When a family member is diagnosed with mesothelioma, relatives may take on caregiver roles. Spouses are often primary caregivers, but because mesothelioma disease mostly affects seniors, adult children often take on caregiving responsibilities for their parents.
The roles that a mesothelioma caregiver must play often evolve over the course of their loved one’s disease. The cancer is highly aggressive, and the symptoms intensify rapidly after diagnosis. Chest pain, shortness of breath and extreme fatigue can become so disabling in the later stages of mesothelioma that caregivers must step in and help with daily tasks.
Common Duties of a Mesothelioma Caregiver:
• Helping the patient make and get to doctor’s appointments
• Filling and administering the patient’s prescriptions
• Guiding the patient through hygienic activities such as showering and getting dressed
• Assisting the patient with comfortably resting and moving around the house
• Completing basic household duties such as laundry and cooking
In some families, several people pitch in to provide care for the mesothelioma patient. Families also have the option of arranging inpatient health care from a senior caregiving organization if the patient’s condition gets too severe to manage at home. Thankfully, there are many treatment options to reduce or heal symptoms of mesothelioma. From minor surgeries to simple, out-patient procedures performed in a doctor’s office, there are numerous health care options for seniors with mesothelioma.
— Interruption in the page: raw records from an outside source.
(** * Website Monitoring API

    A shallow embedding of [main.py] (the FastAPI handlers) and
    [schemas.py] (the pydantic document schemas), followed by the
    properties of the check-execution and reporting endpoints.

    Conventions.
    - A Python [str] is a [string]; every [ascii] stands for one character
      (code points below 256), so [String.length] is Python's [len].
    - A Python [int] is a [Z].
    - An [Optional[T]] is an [option T]; [None] is Python's [None].
    - A handler is a computation over the world (the document store and the
      log of outbound requests) that either returns a value or fails with
      the exception that leaves the handler. *)

From Stdlib Require Import ZArith NArith List String Ascii Bool Lia.
From Stdlib Require Import Permutation Sorted.
Import ListNotations.

Local Open Scope Z_scope.

(* ================================================================== *)
(** ** Python strings *)

Module PyStr.

(** [c.lower()] on one character of the Latin-1 range: [A-Z] and the
    accented capitals U+00C0..U+00DE (U+00D7, the multiplication sign,
    excepted) move up by 32; every other character is unchanged. *)
Definition chr_lower (c : ascii) : ascii :=
  let n := N_of_ascii c in
  if ((65 <=? n) && (n <=? 90))%N then ascii_of_N (n + 32)
  else if ((192 <=? n) && (n <=? 222) && negb (n =? 215))%N
       then ascii_of_N (n + 32)
       else c.

(** [s.lower()] *)
Fixpoint lower (s : string) : string :=
  match s with
  | EmptyString => EmptyString
  | String c t => String (chr_lower c) (lower t)
  end.

(** [bool(s)]: a string is truthy unless it is empty. *)
Definition truthy (s : string) : bool :=
  match s with
  | EmptyString => false
  | String _ _ => true
  end.

(** [hay.startswith(needle)] *)
Fixpoint starts_with (needle hay : string) : bool :=
  match needle, hay with
  | EmptyString, _ => true
  | String _ _, EmptyString => false
  | String a n', String b h' => Ascii.eqb a b && starts_with n' h'
  end.

(** [needle in hay]: [needle] occurs at some offset of [hay]. *)
Fixpoint contains (needle hay : string) : bool :=
  starts_with needle hay
  || match hay with
     | EmptyString => false
     | String _ h' => contains needle h'
     end.

(** [s[:n]] for [n >= 0] *)
Fixpoint take (n : nat) (s : string) : string :=
  match n, s with
  | O, _ => EmptyString
  | S _, EmptyString => EmptyString
  | S n', String c t => String c (take n' t)
  end.

(** The mathematical reading of "is a substring of". *)
Definition Substring (needle hay : string) : Prop :=
  exists pre post : string, hay = (pre ++ needle ++ post)%string.

End PyStr.

(** Truthiness of an [Optional[int]]: [None] and [0] are falsy. *)
Definition int_truthy (v : option Z) : bool :=
  match v with
  | None => false
  | Some n => negb (n =? 0)
  end.

(** [sum(l)] over Python integers. *)
Definition py_sum (l : list Z) : Z := fold_left Z.add l 0.

(** [len(l)] as a Python integer. *)
Definition py_len {A : Type} (l : list A) : Z := Z.of_nat (List.length l).

(* ================================================================== *)
(** ** schemas.py *)

Module Schemas.

(** [class Website(BaseModel)] *)
Record Website := {
  name : string;
  url : string;
  category_id : option string;
  keywords : list string;
  interval_seconds : Z;
  is_active : bool
}.

(** [class CheckResult(BaseModel)] *)
Record CheckResult := {
  website_id : string;
  status_code : option Z;
  is_up : bool;
  response_time_ms : option Z;
  keyword_matches : list string;
  error : option string
}.

(** [class Category(BaseModel)] *)
Record Category := {
  cat_name : string;
  cat_color : option string
}.

(** [Field(..., min_length=lo, max_length=hi)] on a string. *)
Definition length_between (lo hi : nat) (s : string) : bool :=
  (lo <=? String.length s)%nat && (String.length s <=? hi)%nat.

(** [Field(_, ge=lo, le=hi)] on an integer. *)
Definition int_between (lo hi v : Z) : bool :=
  (lo <=? v) && (v <=? hi).

(** [WebsiteSchema] applied to the dumped payload: the constructor
    validates the field constraints and raises pydantic's
    [ValidationError] ([None] here) when one fails.  [data] comes from a
    validated [WebsiteIn], so [url] already is a parsed URL and passes. *)
Definition Website_new (n u : string) (c : option string)
           (k : list string) (i : Z) (a : bool) : option Website :=
  if length_between 2 150 n && int_between 30 86400 i
  then Some {| name := n; url := u; category_id := c; keywords := k;
               interval_seconds := i; is_active := a |}
  else None.

(** [CategorySchema] applied to the dumped payload. *)
Definition Category_new (n : string) (c : option string) : option Category :=
  if length_between 2 100 n
  then Some {| cat_name := n; cat_color := c |}
  else None.

End Schemas.

(* ================================================================== *)
(** ** Identifiers of the document store ([bson.ObjectId]) *)

Module Bson.

(** An identifier is kept as the hexadecimal text of its bytes,
    [str(ObjectId)]: lowercase digits, 24 of them for the 12 bytes of an
    identifier the store hands out. *)
Definition ObjectId := string.

Definition is_hex_digit (c : ascii) : bool :=
  let n := N_of_ascii c in
  (((48 <=? n) && (n <=? 57))
   || ((65 <=? n) && (n <=? 70))
   || ((97 <=? n) && (n <=? 102)))%N.

Fixpoint all_hex (s : string) : bool :=
  match s with
  | EmptyString => true
  | String c t => is_hex_digit c && all_hex t
  end.

(** [Py_ISSPACE]: the ASCII whitespace characters, space and
    [\t \n \v \f \r]. *)
Definition is_space (c : ascii) : bool :=
  let n := N_of_ascii c in
  ((n =? 32) || ((9 <=? n) && (n <=? 13)))%N.

(** [bytes.fromhex(s)], the bytes as their hexadecimal text: whitespace
    is skipped before each byte, a byte is two hexadecimal digits next to
    each other, in either case, and anything else is a [ValueError]
    ([None] here). *)
Fixpoint fromhex (s : string) : option string :=
  match s with
  | EmptyString => Some EmptyString
  | String c t =>
      if is_space c then fromhex t
      else if is_hex_digit c then
        match t with
        | String d t' =>
            if is_hex_digit d
            then match fromhex t' with
                 | Some rest =>
                     Some (String (PyStr.chr_lower c)
                             (String (PyStr.chr_lower d) rest))
                 | None => None
                 end
            else None
        | EmptyString => None
        end
      else None
  end.

(** [ObjectId(id_str)] on a string: a string of 24 characters is handed
    to [bytes.fromhex] and the bytes it returns are the identifier, 12 of
    them when the string is 24 digits and fewer when it holds whitespace;
    any other string is refused.  [None] stands for [InvalidId]. *)
Definition ObjectId_of_str (id_str : string) : option ObjectId :=
  if (String.length id_str =? 24)%nat then fromhex id_str else None.

Definition hex_digit (n : N) : ascii :=
  if (n <? 10)%N then ascii_of_N (48 + n) else ascii_of_N (87 + n).

Fixpoint hex_of (digits : nat) (n : N) (acc : string) : string :=
  match digits with
  | O => acc
  | S d => hex_of d (n / 16)%N (String (hex_digit (n mod 16)%N) acc)
  end.

(** The text of the [n]-th identifier handed out by the store. *)
Definition ObjectId_of_N (n : N) : ObjectId := hex_of 24 n EmptyString.

End Bson.

(* ================================================================== *)
(** ** The document store ([database.py], on top of MongoDB) *)

Module Database.

Import Bson.

(** A stored document: the dumped model with the [_id] and the
    [created_at] stamp the store adds. *)
Record Document (A : Type) := mkDocument {
  _id : ObjectId;
  fields : A;
  created_at : Z
}.
Arguments mkDocument {A}.
Arguments _id {A}.
Arguments fields {A}.
Arguments created_at {A}.

(** The database: three collections and the identifier counter. *)
Record Db := mkDb {
  db_category : list (Document Schemas.Category);
  db_website : list (Document Schemas.Website);
  db_checkresult : list (Document Schemas.CheckResult);
  db_next_id : N
}.

(** Collection names, indexed by the model they hold. *)
Inductive Collection : Type -> Type :=
| category : Collection Schemas.Category
| website : Collection Schemas.Website
| checkresult : Collection Schemas.CheckResult.

(** [db[name]] *)
Definition collection {A : Type} (c : Collection A) (d : Db)
  : list (Document A) :=
  match c in Collection T return list (Document T) with
  | category => db_category d
  | website => db_website d
  | checkresult => db_checkresult d
  end.

(** [db[name].insert_one(doc)]: the document goes to the end of its
    collection and the identifier counter moves on. *)
Definition insert_one {A : Type} (c : Collection A) (doc : Document A)
           (d : Db) : Db :=
  match c in Collection T return Document T -> Db with
  | category => fun x =>
      mkDb (db_category d ++ [x]) (db_website d) (db_checkresult d)
           (N.succ (db_next_id d))
  | website => fun x =>
      mkDb (db_category d) (db_website d ++ [x]) (db_checkresult d)
           (N.succ (db_next_id d))
  | checkresult => fun x =>
      mkDb (db_category d) (db_website d) (db_checkresult d ++ [x])
           (N.succ (db_next_id d))
  end doc.
(** * A react-three-fiber binding for the Jolt physics engine

    Shallow embedding of [src/App.tsx]: the per-frame stepping callback of
    the [Physics] component, and the mount effect and cleanup of the
    [RigidBody] component, over
    - JavaScript numbers as IEEE-754 binary64 values ([SpecFloat]);
    - the [bodies] registry ([Map<number, {body, three}>]) as a [gmap];
    - the Jolt engine as an interface with a stated contract, since the
      engine itself is an external library;
    - exceptions and in-place mutation as a state-and-exception monad that
      also records the sequence of effects performed. *)

From Stdlib Require Import ZArith QArith Qpower Qminmax Qabs Lia Lqa SpecFloat.
From Stdlib Require Import String.
From stdpp Require Import base option list gmap sets strings.

Local Open Scope string_scope.

(** ** JavaScript numbers *)

Module JSNumber.

Definition prec : Z := 53.
Definition emax : Z := 1024.

Definition number : Type := spec_float.
Definition NaN : number := S754_nan.

(** A numeric literal with an integral value. *)
Definition of_Z (z : Z) : number := binary_normalize prec emax z 0 false.

(** [a * b], [a / b], [a < b], [a > b], [a <= b], [a >= b]. *)
Definition mul (a b : number) : number := SFmul prec emax a b.
Definition div (a b : number) : number := SFdiv prec emax a b.
Definition lt (a b : number) : bool := SFltb a b.
Definition gt (a b : number) : bool := SFltb b a.
Definition le (a b : number) : bool := SFleb a b.
Definition ge (a b : number) : bool := SFleb b a.

(** [Math.min(a, b)] (ECMA-262): NaN if either argument is NaN,
    [-0] is taken to be below [+0], otherwise the smaller argument. *)
Definition Math_min (a b : number) : number :=
  match a, b with
  | S754_nan, _ | _, S754_nan => S754_nan
  | S754_zero false, S754_zero true => S754_zero true
  | _, _ => if lt b a then b else a
  end.

(** The value read from an array slot that may be missing, used as an
    operand of arithmetic: [undefined] converts to NaN. *)
Definition ToNumber (v : option number) : number := default NaN v.

(** Every JavaScript number is a canonical binary64 value. *)
Definition valid (a : number) : bool := valid_binary prec emax a.

Definition is_finite (a : number) : bool :=
  match a with
  | S754_zero _ | S754_finite _ _ _ => true
  | _ => false
  end.

(** The rational a finite number denotes (0 for infinities and NaN). *)
Definition to_Q (a : number) : Q :=
  match a with
  | S754_finite s m e =>
      ((if s then -1 else 1) * inject_Z (Zpos m) * 2 ^ e)%Q
  | _ => 0%Q
  end.

(** The magnitude of a finite number with mantissa [m] and exponent [e]. *)
Definition mag (m : positive) (e : Z) : Q := (inject_Z (Zpos m) * 2 ^ e)%Q.

(** The literals of [App.tsx].  [0.5] is a binary64 value; [0.05] stands for
    the binary64 value nearest to 5/100, which is what the correctly rounded
    quotient of the exact values 5 and 100 is. *)
Definition lit_0 : number := of_Z 0.
Definition lit_1 : number := of_Z 1.
Definition lit_30 : number := of_Z 30.
Definition lit_55 : number := of_Z 55.
Definition lit_0_5 : number := div (of_Z 1) (of_Z 2).
Definition lit_0_05 : number := div (of_Z 5) (of_Z 100).

End JSNumber.
Import JSNumber.

(** ** The Jolt module: enumerations, value classes and the engine *)

Module jolt.

Inductive EMotionType := Static | Kinematic | Dynamic.
Inductive ObjectLayer := NON_MOVING | MOVING.
Inductive EActivation := Activate | DontActivate.

Record Vec3 := new_Vec3 { vGetX : number; vGetY : number; vGetZ : number }.
Record Quat := new_Quat
  { qGetX : number; qGetY : number; qGetZ : number; qGetW : number }.

(** [new jolt.BoxShape(halfExtent, convexRadius, null)] and
    [new jolt.SphereShape(radius, null)]; the material argument is always
    [null] in [App.tsx] and is left out. *)
Inductive Shape :=
| BoxShape (inHalfExtent : Vec3) (inConvexRadius : number)
| SphereShape (inRadius : number).

Record BodyCreationSettings := mkBodyCreationSettings
  { mShape : Shape;
    mPosition : Vec3;
    mRotation : Quat;
    mMotionType : EMotionType;
    mObjectLayer : ObjectLayer;
    mRestitution : number }.

(** [new jolt.BodyCreationSettings(shape, position, rotation, motionType,
    objectLayer)]; the restitution starts at the engine's default, 0. *)
Definition new_BodyCreationSettings (shape : Shape) (p : Vec3) (q : Quat)
    (motionType : EMotionType) (objectLayer : ObjectLayer)
    : BodyCreationSettings :=
  mkBodyCreationSettings shape p q motionType objectLayer lit_0.

(** [settings.mRestitution = r]. *)
Definition set_mRestitution (r : number) (cs : BodyCreationSettings)
    : BodyCreationSettings :=
  mkBodyCreationSettings (mShape cs) (mPosition cs) (mRotation cs)
    (mMotionType cs) (mObjectLayer cs) r.

Definition BodyID : Type := nat.
Record Body := mkBody { GetID : BodyID }.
The process can be difficult – for both the patient and the caregivers – but many patients successfully receive at-home assistance from their loved ones.
How Caregivers’ Coping Mechanisms Impact their Experience
The pressure of providing care to a terminal cancer patient often leads mesothelioma caregivers to develop coping mechanisms. Many of these habits are mental – and a recent study found that certain negative coping strategies are associated with increased stress and even negative health outcomes.
According to the study, which appears in Supportive Care in Cancer, three negative expectation coping strategies are most associated with emotional and psychological distress: worrying, expecting the worst and getting nervous.
Although caregivers often unconsciously engage in these behaviors, there are easy ways to counteract the detrimental habits.
Coping Strategies for Caregivers:
Focus on the positive. Caregivers who anticipate poor outcomes are only adding to their stress. You may think that you are only being realistic – but even with mesothelioma, this is not always the case. Patients are continually sharing stories of how they beat their prognosis by months or even years – sometimes without a scientific explanation. There’s no reason that the next mesothelioma patient to defy expectations couldn’t be your loved one.
Acknowledge – then dismiss – your worries. It’s easy to panic about your loved one’s diagnosis. It’s also easy to worry that you’re not doing enough to help or that you’re abandoning your other duties. However, these worries are often unfounded. Recognize worrisome thoughts as they pop into your head, and employ healthy ways to process them.
Use healthy coping mechanisms to calm your nerves. When fear arises, look for a healthy coping mechanism to dissipate the nervousness. Different techniques may work for different people – don’t fret if one does not work for you! Yoga, meditation, massage therapy, support groups and counseling can all help calm your worries – and provide some valuable personal time in the process.
These strategies can help alleviate psychological distress in caregivers, but they may also enhance the efficacy of clinical interventions. Caregivers can yield “stronger, long-lasting benefits” by redirecting their coping mechanisms – ultimately benefiting both themselves and the patient.